[MATERIAL PROVIDED]

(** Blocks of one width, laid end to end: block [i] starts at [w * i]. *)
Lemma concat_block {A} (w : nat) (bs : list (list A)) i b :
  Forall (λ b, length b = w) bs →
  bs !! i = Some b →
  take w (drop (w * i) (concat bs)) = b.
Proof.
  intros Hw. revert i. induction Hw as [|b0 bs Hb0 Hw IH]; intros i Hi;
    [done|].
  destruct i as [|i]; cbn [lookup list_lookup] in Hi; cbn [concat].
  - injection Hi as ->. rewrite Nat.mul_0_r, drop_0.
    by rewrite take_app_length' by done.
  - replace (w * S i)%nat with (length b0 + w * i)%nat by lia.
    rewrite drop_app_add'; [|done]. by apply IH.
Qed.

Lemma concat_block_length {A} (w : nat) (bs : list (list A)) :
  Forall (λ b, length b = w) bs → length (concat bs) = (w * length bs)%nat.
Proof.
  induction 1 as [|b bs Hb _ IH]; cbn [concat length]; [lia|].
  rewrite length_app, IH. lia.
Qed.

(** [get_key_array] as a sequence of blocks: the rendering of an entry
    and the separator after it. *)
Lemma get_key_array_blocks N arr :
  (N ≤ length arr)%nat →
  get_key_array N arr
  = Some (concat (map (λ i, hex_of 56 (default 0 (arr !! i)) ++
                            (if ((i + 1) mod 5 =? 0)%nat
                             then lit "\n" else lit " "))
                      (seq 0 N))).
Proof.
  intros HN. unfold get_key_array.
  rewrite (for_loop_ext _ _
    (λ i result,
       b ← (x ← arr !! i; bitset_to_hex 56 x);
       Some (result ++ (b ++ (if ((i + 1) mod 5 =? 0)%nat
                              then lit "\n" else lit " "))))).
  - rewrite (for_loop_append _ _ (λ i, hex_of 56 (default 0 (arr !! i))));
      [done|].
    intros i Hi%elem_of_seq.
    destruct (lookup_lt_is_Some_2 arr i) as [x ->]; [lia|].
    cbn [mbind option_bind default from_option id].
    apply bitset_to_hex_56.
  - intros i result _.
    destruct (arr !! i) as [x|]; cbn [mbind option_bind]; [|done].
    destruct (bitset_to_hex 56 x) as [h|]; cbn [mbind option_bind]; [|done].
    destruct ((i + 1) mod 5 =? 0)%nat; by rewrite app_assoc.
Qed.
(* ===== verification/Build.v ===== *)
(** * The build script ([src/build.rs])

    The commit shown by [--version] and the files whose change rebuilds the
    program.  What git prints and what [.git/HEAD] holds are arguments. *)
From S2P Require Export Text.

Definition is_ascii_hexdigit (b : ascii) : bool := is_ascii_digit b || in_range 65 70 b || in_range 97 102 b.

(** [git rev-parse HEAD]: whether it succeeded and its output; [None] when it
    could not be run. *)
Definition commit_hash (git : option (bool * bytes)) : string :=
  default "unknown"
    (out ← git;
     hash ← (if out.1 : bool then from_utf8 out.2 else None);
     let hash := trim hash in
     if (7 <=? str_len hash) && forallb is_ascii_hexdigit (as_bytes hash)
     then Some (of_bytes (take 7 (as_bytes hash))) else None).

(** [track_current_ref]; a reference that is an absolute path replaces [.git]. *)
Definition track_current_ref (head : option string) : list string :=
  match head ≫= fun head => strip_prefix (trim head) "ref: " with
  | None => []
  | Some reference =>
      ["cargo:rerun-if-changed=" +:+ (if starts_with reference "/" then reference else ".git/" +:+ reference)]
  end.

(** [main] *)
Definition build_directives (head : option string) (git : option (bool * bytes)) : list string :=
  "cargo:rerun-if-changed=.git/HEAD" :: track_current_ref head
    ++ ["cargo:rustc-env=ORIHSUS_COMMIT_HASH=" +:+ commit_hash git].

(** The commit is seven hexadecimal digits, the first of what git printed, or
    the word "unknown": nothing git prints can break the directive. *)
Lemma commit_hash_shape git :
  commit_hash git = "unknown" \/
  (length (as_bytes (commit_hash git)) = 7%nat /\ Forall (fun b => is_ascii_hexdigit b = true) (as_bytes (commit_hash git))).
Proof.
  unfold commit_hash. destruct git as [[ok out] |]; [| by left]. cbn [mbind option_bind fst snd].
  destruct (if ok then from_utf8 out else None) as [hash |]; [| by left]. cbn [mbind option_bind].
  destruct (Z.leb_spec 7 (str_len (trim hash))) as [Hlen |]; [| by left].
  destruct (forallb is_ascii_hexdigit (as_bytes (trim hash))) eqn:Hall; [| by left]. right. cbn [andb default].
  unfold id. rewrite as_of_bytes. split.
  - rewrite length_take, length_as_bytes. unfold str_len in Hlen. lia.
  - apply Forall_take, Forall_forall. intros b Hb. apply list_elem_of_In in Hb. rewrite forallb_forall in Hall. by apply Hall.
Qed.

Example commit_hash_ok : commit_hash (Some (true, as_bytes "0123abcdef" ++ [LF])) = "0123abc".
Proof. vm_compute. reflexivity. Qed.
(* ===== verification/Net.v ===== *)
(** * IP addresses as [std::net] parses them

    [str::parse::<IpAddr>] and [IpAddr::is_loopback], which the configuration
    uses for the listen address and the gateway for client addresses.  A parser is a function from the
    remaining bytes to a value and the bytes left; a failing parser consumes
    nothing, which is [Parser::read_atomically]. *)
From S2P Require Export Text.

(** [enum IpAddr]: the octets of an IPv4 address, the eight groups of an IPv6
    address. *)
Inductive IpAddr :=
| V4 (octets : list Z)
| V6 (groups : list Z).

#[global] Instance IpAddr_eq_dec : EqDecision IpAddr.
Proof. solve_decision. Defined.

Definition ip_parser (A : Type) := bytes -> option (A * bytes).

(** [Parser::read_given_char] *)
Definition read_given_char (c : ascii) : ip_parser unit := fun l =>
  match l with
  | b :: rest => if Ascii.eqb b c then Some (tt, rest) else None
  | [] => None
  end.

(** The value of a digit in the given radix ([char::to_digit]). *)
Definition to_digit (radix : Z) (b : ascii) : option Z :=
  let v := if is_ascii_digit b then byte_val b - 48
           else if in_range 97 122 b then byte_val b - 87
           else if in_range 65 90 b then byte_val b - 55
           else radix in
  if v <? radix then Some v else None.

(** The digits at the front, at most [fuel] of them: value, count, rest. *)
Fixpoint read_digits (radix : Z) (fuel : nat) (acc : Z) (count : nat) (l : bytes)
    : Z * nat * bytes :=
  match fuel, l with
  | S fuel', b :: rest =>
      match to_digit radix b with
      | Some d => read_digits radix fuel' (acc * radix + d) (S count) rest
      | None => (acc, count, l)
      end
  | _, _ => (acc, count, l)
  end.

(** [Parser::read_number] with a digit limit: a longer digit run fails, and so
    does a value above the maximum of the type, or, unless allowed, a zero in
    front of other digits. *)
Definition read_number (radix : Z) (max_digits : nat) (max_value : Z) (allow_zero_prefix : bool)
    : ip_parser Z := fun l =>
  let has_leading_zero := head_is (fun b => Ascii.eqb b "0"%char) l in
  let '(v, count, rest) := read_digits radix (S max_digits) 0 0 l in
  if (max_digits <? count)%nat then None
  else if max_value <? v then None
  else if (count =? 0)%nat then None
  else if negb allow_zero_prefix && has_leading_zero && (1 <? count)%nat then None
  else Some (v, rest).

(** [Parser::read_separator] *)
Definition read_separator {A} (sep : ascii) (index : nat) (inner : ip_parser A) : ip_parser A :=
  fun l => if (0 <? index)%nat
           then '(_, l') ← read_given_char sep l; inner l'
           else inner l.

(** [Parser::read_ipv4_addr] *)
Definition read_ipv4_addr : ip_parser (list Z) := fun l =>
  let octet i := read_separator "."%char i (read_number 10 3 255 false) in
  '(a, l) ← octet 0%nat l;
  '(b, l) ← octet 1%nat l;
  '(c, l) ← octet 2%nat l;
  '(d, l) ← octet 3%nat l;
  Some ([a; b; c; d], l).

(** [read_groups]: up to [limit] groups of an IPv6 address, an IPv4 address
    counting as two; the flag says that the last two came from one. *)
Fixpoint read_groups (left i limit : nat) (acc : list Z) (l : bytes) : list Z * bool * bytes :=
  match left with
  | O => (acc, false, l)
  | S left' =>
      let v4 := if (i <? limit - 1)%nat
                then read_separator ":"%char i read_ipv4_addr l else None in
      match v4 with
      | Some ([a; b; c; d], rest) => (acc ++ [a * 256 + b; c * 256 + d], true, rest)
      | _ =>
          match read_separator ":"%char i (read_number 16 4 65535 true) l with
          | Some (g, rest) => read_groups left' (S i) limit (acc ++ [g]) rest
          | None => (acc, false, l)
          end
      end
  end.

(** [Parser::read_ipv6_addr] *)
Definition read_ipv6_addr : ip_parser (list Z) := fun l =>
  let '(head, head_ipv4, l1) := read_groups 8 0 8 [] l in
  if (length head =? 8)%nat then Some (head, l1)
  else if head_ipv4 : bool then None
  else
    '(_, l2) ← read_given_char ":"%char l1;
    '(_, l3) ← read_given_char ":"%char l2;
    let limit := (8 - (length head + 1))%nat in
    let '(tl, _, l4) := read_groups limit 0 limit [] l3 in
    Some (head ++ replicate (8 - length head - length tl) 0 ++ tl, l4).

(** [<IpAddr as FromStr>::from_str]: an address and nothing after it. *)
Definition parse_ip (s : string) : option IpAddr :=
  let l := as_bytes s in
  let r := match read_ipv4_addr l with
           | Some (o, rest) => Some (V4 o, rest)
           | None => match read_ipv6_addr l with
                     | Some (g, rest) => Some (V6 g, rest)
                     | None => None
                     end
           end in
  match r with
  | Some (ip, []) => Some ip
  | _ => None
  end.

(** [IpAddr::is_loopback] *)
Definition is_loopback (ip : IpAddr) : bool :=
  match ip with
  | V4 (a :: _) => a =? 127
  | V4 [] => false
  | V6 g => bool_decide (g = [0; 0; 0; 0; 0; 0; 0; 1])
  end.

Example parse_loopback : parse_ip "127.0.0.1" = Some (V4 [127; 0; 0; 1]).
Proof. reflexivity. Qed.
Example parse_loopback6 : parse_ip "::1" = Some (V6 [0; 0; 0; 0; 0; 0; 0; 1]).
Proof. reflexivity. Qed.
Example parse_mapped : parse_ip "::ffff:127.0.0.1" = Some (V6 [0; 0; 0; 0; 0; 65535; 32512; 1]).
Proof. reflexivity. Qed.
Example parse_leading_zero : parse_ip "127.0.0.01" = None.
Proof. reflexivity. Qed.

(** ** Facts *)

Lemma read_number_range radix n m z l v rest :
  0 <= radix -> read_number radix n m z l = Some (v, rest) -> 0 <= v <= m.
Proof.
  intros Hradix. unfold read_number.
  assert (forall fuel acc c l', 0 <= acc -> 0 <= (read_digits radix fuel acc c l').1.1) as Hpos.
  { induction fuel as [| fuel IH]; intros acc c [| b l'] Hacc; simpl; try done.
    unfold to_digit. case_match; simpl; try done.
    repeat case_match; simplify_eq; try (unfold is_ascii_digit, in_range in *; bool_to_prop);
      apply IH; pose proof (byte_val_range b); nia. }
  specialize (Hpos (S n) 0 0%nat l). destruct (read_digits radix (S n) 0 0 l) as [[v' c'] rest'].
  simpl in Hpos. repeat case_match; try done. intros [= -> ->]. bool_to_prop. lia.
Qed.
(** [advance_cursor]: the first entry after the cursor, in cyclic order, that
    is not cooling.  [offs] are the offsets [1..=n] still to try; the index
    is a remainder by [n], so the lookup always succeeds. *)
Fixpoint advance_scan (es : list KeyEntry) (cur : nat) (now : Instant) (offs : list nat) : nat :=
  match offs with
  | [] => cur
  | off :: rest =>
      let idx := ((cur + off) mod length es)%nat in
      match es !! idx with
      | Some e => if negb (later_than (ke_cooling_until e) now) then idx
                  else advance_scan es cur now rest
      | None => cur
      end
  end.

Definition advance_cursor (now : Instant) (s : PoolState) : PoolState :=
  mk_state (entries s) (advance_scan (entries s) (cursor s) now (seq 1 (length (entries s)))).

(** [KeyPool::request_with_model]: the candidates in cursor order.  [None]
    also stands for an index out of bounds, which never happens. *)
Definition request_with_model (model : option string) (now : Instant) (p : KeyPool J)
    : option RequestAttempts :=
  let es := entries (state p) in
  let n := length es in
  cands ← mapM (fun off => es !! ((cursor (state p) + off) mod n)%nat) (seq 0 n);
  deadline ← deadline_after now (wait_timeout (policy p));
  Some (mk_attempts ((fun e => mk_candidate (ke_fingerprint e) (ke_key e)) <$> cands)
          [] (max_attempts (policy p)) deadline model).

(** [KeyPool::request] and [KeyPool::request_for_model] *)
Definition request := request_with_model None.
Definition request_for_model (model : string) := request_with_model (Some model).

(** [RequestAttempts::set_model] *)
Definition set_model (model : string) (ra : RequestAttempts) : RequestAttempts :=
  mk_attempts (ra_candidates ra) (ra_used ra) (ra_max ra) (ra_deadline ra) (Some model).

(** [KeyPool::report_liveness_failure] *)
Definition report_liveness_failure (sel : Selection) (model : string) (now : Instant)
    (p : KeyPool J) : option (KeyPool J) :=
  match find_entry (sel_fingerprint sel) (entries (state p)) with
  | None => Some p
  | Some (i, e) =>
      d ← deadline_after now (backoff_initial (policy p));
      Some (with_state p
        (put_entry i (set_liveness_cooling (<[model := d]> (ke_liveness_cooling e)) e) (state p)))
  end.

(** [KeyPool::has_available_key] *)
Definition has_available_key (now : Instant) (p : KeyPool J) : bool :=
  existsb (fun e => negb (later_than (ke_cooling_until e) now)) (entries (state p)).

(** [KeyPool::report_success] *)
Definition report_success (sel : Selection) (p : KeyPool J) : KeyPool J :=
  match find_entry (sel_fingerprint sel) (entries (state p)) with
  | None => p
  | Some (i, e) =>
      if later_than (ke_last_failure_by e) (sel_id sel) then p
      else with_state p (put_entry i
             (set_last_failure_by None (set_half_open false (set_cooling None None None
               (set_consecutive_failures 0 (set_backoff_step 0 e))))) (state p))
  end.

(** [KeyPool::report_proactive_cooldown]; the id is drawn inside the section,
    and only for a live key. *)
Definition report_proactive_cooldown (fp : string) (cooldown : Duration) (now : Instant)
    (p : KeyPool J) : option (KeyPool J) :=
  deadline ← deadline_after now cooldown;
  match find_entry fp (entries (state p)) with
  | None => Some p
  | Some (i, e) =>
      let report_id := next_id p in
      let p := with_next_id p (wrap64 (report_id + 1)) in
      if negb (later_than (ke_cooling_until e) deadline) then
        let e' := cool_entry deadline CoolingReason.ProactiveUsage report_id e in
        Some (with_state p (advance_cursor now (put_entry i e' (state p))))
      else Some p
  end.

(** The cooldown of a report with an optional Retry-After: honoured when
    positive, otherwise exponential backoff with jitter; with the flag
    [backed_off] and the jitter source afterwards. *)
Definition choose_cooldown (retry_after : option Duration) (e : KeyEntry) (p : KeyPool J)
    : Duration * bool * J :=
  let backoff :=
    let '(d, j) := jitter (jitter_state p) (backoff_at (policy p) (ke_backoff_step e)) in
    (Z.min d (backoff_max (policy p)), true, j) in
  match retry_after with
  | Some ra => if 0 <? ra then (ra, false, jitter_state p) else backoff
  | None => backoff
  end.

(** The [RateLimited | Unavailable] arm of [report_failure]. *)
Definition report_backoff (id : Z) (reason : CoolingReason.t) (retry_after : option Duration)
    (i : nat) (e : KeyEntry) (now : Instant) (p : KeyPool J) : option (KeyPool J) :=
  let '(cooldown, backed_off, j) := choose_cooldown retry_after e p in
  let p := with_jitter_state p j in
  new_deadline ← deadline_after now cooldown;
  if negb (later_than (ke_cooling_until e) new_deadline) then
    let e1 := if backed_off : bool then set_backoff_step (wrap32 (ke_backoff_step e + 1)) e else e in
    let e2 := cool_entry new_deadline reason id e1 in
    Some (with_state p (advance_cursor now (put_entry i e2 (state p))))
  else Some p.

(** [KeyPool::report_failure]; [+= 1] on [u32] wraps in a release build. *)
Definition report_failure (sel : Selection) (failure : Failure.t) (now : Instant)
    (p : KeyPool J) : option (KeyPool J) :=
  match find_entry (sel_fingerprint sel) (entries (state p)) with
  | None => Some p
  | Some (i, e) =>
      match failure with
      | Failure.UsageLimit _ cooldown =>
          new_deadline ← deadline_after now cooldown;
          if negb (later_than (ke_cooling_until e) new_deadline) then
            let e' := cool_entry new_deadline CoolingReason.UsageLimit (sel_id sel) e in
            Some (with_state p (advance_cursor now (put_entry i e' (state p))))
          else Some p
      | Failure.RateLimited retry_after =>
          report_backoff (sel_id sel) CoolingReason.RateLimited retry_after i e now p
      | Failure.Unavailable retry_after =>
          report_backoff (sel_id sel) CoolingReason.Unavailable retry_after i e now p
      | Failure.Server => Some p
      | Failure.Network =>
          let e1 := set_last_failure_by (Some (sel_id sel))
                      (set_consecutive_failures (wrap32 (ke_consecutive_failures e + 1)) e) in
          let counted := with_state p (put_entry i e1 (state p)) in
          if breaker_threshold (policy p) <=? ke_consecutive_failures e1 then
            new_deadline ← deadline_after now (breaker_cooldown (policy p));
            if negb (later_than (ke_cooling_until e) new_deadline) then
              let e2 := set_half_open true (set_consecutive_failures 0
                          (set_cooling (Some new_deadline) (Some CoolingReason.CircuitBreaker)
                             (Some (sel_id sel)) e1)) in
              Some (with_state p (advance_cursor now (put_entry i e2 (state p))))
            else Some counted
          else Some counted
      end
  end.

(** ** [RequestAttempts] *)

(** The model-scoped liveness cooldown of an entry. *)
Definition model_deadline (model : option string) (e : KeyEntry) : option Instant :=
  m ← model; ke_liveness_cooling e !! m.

[ACTIVITY] Output exactly one stretch of the listing: from the line containing "None => backoff" through the line containing "(i : nat) (e", both end lines included.

[ANSWER TO THIS PROBLEM]
  | None => backoff
  end.

(** The [RateLimited | Unavailable] arm of [report_failure]. *)
Definition report_backoff (id : Z) (reason : CoolingReason.t) (retry_after : option Duration)
    (i : nat) (e : KeyEntry) (now : Instant) (p : KeyPool J) : option (KeyPool J) :=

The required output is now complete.